## Task details
How many lines in the records below contain "local"? Reply with the number alone.

Collected data entries
(* ===== verification/C14nSpec.v ===== *)
(** * C14nSpec: exclusive canonicalization keeps what is read

    [SortAttrs] permutes, [declare_prefixes] declares the prefixes in use, and so
    the canonical form of an element reads the same as the element
    ([TransformExcC14n_same]); an element whose prefixes are all declared has a canonical
    form ([TransformExcC14n_returns]). *)

From stdpp Require Import base option list gmap strings sets.
From Stdlib Require Import ZArith Lia Ascii.
From S2P Require Import Prelude Go Etree C14n Schema XmlDecode SchemaDecode SchemaRoundtrip C14nReads.

Open Scope string_scope.

(** ** Sorting *)

Lemma sort_insert_perm rp x post : sort_insert rp x post ≡ₚ rp ++ x :: post.
Proof.
  revert post. induction rp as [|y rp IH]; intros post; simpl; [done|]. case_match.
  - rewrite IH. rewrite <- Permutation_middle. symmetry. rewrite <- Permutation_middle.
    rewrite <- Permutation_middle. apply Permutation_swap.
  - rewrite reverse_Permutation. rewrite <- !Permutation_middle. done.
Qed.

Lemma sort_from_perm n attrs todo : sort_from n attrs todo ≡ₚ attrs.
Proof.
  revert n attrs. induction todo as [|todo IH]; intros n attrs; simpl; [done|].
  destruct (attrs !! n) as [x|] eqn:Hx; [|done]. rewrite IH, sort_insert_perm, reverse_Permutation.
  by rewrite (take_drop_middle _ _ _ Hx).
Qed.

Lemma SortAttrs_perm attrs : SortAttrs attrs ≡ₚ attrs.
Proof. apply sort_from_perm. Qed.

(** ** Declarations *)

Lemma ns_insert_eq (ns : NSContext) p u : <[p := u]> ns !! p = Some u.
Proof. apply lookup_insert_eq. Qed.

Lemma ns_insert_ne (ns : NSContext) p q u : p ≠ q → <[p := u]> ns !! q = ns !! q.
Proof. apply lookup_insert_ne. Qed.

(** The prefix and the name space that an attribute declares. *)
Definition decl_of (a : Attr) : option (string * string) :=
  if Attr_Space a =? "xmlns" then Some (Attr_Key a, Attr_Value a)
  else if (Attr_Space a =? "") && (Attr_Key a =? "xmlns") then Some ("", Attr_Value a)
  else None.

Lemma xml_declare_decl ns a :
  xml_declare ns a = match decl_of a with Some (p, u) => <[p := u]> ns | None => ns end.
Proof. unfold xml_declare, decl_of. by repeat case_match. Qed.

Lemma is_ns_decl_of a : is_ns_decl a = match decl_of a with Some _ => true | None => false end.
Proof.
  unfold is_ns_decl, is_default_decl, decl_of, xmlnsPrefix, defaultPrefix.
  destruct (String.eqb_spec (Attr_Space a) "xmlns") as [->|?]; [done|].
  rewrite (bool_decide_false (Attr_Space a = "xmlns")) by done. simpl.
  destruct (String.eqb_spec (Attr_Space a) "") as [->|?]; simpl.
  - by destruct (String.eqb_spec (Attr_Key a) "xmlns") as [->|?]; case_bool_decide.
  - by rewrite bool_decide_false by done.
Qed.

Lemma decl_of_declare p u : decl_of (declare p u) = Some (p, u).
Proof. unfold declare, decl_of, defaultPrefix. case_bool_decide; by subst. Qed.

(** The declarations of a list in a scope: none, or all the same. *)
Lemma declare_none l ns p : (∀ a u, a ∈ l → decl_of a ≠ Some (p, u)) → foldl xml_declare ns l !! p = ns !! p.
Proof.
  revert ns. induction l as [|a l IH]; intros ns H; simpl; [done|]. rewrite IH by (intros; apply H; by right).
  rewrite xml_declare_decl. destruct (decl_of a) as [[q u]|] eqn:E; [|done].
  apply ns_insert_ne. intros ->. by apply (H a u); [left|].
Qed.

Lemma declare_some l ns p u a : a ∈ l → decl_of a = Some (p, u) →
  (∀ b v, b ∈ l → decl_of b = Some (p, v) → v = u) → foldl xml_declare ns l !! p = Some u.
Proof.
  intros Ha Hd Hu. induction l as [|b l IH] using rev_ind; [by apply not_elem_of_nil in Ha|].
  rewrite foldl_app. simpl. rewrite xml_declare_decl.
  destruct (decl_of b) as [[q v]|] eqn:E; [destruct (decide (q = p)) as [->|]|].
  - rewrite ns_insert_eq. f_equal. apply (Hu b); [|done]. apply elem_of_app. right. by left.
  - rewrite ns_insert_ne by done. apply elem_of_app in Ha as [Ha|Ha%list_elem_of_singleton]; [|congruence].
    apply IH; [done|]. intros c w Hc. apply Hu. apply elem_of_app. by left.
  - apply elem_of_app in Ha as [Ha|Ha%list_elem_of_singleton]; [|congruence].
    apply IH; [done|]. intros c w Hc. apply Hu. apply elem_of_app. by left.
Qed.

(** [SubContext] adds the declarations that a decoder adds. *)
Lemma SubContext_scope ctx e scope : SubContext ctx e = Ret scope → scope = xml_scope ctx e.
Proof.
  unfold SubContext, xml_scope. revert ctx. induction (Attrs e) as [|a l IH]; intros ctx; simpl; [by intros [= ->]|].
  unfold xml_declare at 2, xmlnsPrefix, defaultPrefix.
  destruct (String.eqb_spec (Attr_Space a) "xmlns") as [Hs|Hs].
  - rewrite bool_decide_true by done. intros H. go_inv. by apply IH.
  - rewrite bool_decide_false by done.
    destruct (String.eqb_spec (Attr_Space a) "") as [H1|H1]; simpl.
    + rewrite bool_decide_true by done. destruct (String.eqb_spec (Attr_Key a) "xmlns") as [H2|H2]; simpl.
      * rewrite bool_decide_true by done. intros H. simpl in H. go_inv. by apply IH.
      * rewrite bool_decide_false by done. apply IH.
    + rewrite bool_decide_false by done. apply IH.
Qed.

(** What [declare_prefixes] declares. *)
Lemma declare_prefixes_spec scope declared ps d new :
  declare_prefixes scope declared ps = Ret (d, new) →
  (∀ p, p ∈ ps → d !! p = scope !! p ∧ is_Some (scope !! p)) ∧
  (∀ p, p ∉ ps → d !! p = declared !! p) ∧
  (∀ a, a ∈ new → ∃ p u, a = declare p u ∧ p ∈ ps ∧ scope !! p = Some u ∧ declared !! p ≠ scope !! p) ∧
  (∀ p, p ∈ ps → declared !! p = scope !! p ∨ ∃ u, scope !! p = Some u ∧ declare p u ∈ new).
Proof.
  revert declared d new. induction ps as [|q ps IH]; intros declared d new; simpl.
  { intros [= <- <-]. split_and!; [|done|..]; intros ? ?%not_elem_of_nil; done. }
  case_match eqn:E.
  - bool_prop. intros (H1 & H2 & H3 & H4)%IH. split_and!.
    + intros p [->|Hp]%elem_of_cons; [|by apply H1].
      destruct (decide (q ∈ ps)) as [Hq|Hq]; [by apply H1|]. rewrite H2, <- H0 by done. done.
    + intros p [Hpq Hp]%not_elem_of_cons. by apply H2.
    + intros a (p & u & ? & Hp & ? & ?)%H3. exists p, u. split_and!; [done|by right|done..].
    + intros p [->|Hp]%elem_of_cons; [by left|by apply H4].
  - intros (u & Hu & H)%bind_ret. apply bind_ret in H as ([d' new'] & H & [= <- <-]).
    apply or_err_ret in Hu. apply IH in H as (H1 & H2 & H3 & H4). split_and!.
    + intros p [->|Hp]%elem_of_cons; [|by apply H1].
      destruct (decide (q ∈ ps)) as [Hq|Hq]; [by apply H1|]. simpl. rewrite H2, ns_insert_eq by done. by rewrite Hu.
    + intros p [Hpq Hp]%not_elem_of_cons. simpl. by rewrite H2, ns_insert_ne by done.
    + intros a [->|Ha]%elem_of_cons.
      * exists q, u. split_and!; [done|by left|done|]. intros Hq. rewrite Hq, Hu in E.
        by rewrite !bool_decide_true in E by (done || by eexists).
      * apply H3 in Ha as (p & v & ? & Hp & Hv & Hne). exists p, v. split_and!; [done|by right|done|].
        intros Hq. apply Hne. destruct (decide (p = q)) as [->|]; [by rewrite ns_insert_eq|].
        by rewrite ns_insert_ne by done.
    + intros p [->|Hp]%elem_of_cons; [right; exists u; split; [done|by left]|].
      destruct (H4 p Hp) as [Hq|(v & Hv & Hin)]; [|right; exists v; split; [done|by right]].
      destruct (decide (p = q)) as [->|]; [right; exists u; split; [done|by left]|].
      left. by rewrite ns_insert_ne in Hq by done.
Qed.

(** ** The scopes of a decoder and of a canonicalizer *)

(** A canonicalizer starts with the default prefixes, a decoder with none; the prefix
    [xml] is translated without a lookup. *)
Definition declared_default (o : option string) : option string :=
  if bool_decide (o = Some XMLNamespace) then None else o.

Record scopes (D S : NSContext) : Prop := {
  scopes_prefix p u : p ≠ "" → p ≠ "xml" → p ≠ "xmlns" → S !! p = Some u → D !! p = Some u;
  scopes_default : D !! "" = declared_default (S !! "");
  scopes_url : D !! XMLNamespace = None;
  scopes_url' : S !! XMLNamespace = None
}.

Lemma scopes_start D : D !! "" = None → D !! XMLNamespace = None → scopes D default_prefixes.
Proof.
  intros H0 Hu. split; [|done..]. intros p u H1 H2 H3. unfold default_prefixes, defaultPrefix, xmlPrefix, xmlnsPrefix.
  by rewrite !ns_insert_ne by congruence.
Qed.

Lemma translate_scopes D1 S1 D2 S2 b p u local : scopes D1 S1 → scopes D2 S2 →
  S1 !! p = Some u → S2 !! p = Some u → translate D1 b p local = translate D2 b p local.
Proof.
  intros [H1 E1 U1 _] [H2 E2 U2 _] HS1 HS2. unfold translate, xmlnsPrefix, xmlPrefix.
  destruct (String.eqb_spec p "xmlns") as [|Hxmlns]; [done|].
  destruct ((p =? "") && negb b); [done|]. case_match; [done|].
  destruct (String.eqb_spec p "xml") as [->|Hxml]; [by rewrite U1, U2|].
  destruct (decide (p = "")) as [->|Hne]; [by rewrite E1, E2, HS1, HS2|].
  by rewrite (H1 p u), (H2 p u) by done.
Qed.

(** A declaration that binds a prefix that is no name of an attribute, and not the default
    name space to that of [xml]. *)
Definition clean_decl (a : Attr) : bool :=
  match decl_of a with
  | None => true
  | Some (p, u) =>
      bool_decide (p ∉ saml_attrs) && (p != XMLNamespace) && negb ((p == "") && (u == XMLNamespace))
        && negb ((p == "") && (u == XMLNSNamespace))
  end.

## Reply to the exercise
2